Segment Start: Data extracts

Definition eph_port : IpM Z :=
  p <- gets eph ;;
  let n := u16 (p + 1) in
  modify (set_eph (if n <? 49152 then 49152 else n)) ;; ret p.
End state.
Arguments stack : clear implicits.
Arguments IpM : clear implicits.
End Ip.

(** * A small host for the IP stack

    A concrete [Host]: a clock that advances by one at every reading, tables
    that double, buffers of [buf] bytes, NICs that take every frame and keep
    them on [wire].  Theorems about the stack are proved for every host; this
    one runs it. *)

Module IpHost.
Import Ip.

Record host := MkHost { clk : Z; wire : list (Z * list Z); posts : list Z; buf : Z }.

#[export] Instance small_host : Host host := {|
  h_grow _ cap e := (e, Some (if cap <=? 0 then 4 else 2 * cap));
  h_alloc _ e := (e, true);
  h_room _ _ _ := true;
  h_soft _ e := u32 (buf e);
  h_dflt _ e := u32 (buf e);
  h_mono e := (MkHost (clk e + 1) (wire e) (posts e) (buf e), clk e);
  h_current _ := 0;
  h_post t e := MkHost (clk e) (wire e) (t :: posts e) (buf e);
  h_tx h f e := (MkHost (clk e) (wire e ++ [(h, f)]) (posts e) (buf e), TX_OK);
  h_mac h _ := [2; 0; 0; 0; 0; u8 h];
  h_frame_max _ _ := 1514;
  h_dt_id h _ := h;
  h_count_rx _ e := e;
  h_poll_frame _ e := (e, None) |}.

#[export] Instance small_laws : HostLaws host.
Proof.
  split.
  - intros k cap e e' cap' [= <- <-]. zcase; lia.
  - intros. apply u32_range.
  - intros. apply u32_range.
  - intros h e. split; [done|]. pose proof (u8_range h).
    repeat (apply Forall_cons; split); unfold is_byte; try lia. constructor.
Qed.

#[export] Instance small_wire : Wire host := {| frames := wire |}.
#[export] Instance small_wire_laws : WireLaws host.
Proof. split; try done. intros h f e e' r [= <- <-]. by right. Qed.

(** A stack before [pm_metal_net_ip_init], on a host with buffers of [n] bytes. *)
Definition cold (n : Z) : stack host :=
  Stack false false IP_LO_BE [] 0 ∅ 1 [] 0 (-1) 0 0 [] 0 [] 0 (-1) None 0 0 49152 0 (MkHost 0 [] [] n).

(** Time passes. *)
Definition sleep (us : Z) : IpM host unit := modify (fun w =>
  set_env (MkHost (clk (env w) + us) (wire (env w)) (posts (env w)) (buf (env w))) w).
End IpHost.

Segment End: Data extracts

[Assignment]
The entries above hold the needed span. Transcribe exactly the lines from the one with "#[export] Instance small_host" to the one with "h_dflt _ e := u32 (buf e);", both included.

[Result for this task]
#[export] Instance small_host : Host host := {|
  h_grow _ cap e := (e, Some (if cap <=? 0 then 4 else 2 * cap));
  h_alloc _ e := (e, true);
  h_room _ _ _ := true;
  h_soft _ e := u32 (buf e);
  h_dflt _ e := u32 (buf e);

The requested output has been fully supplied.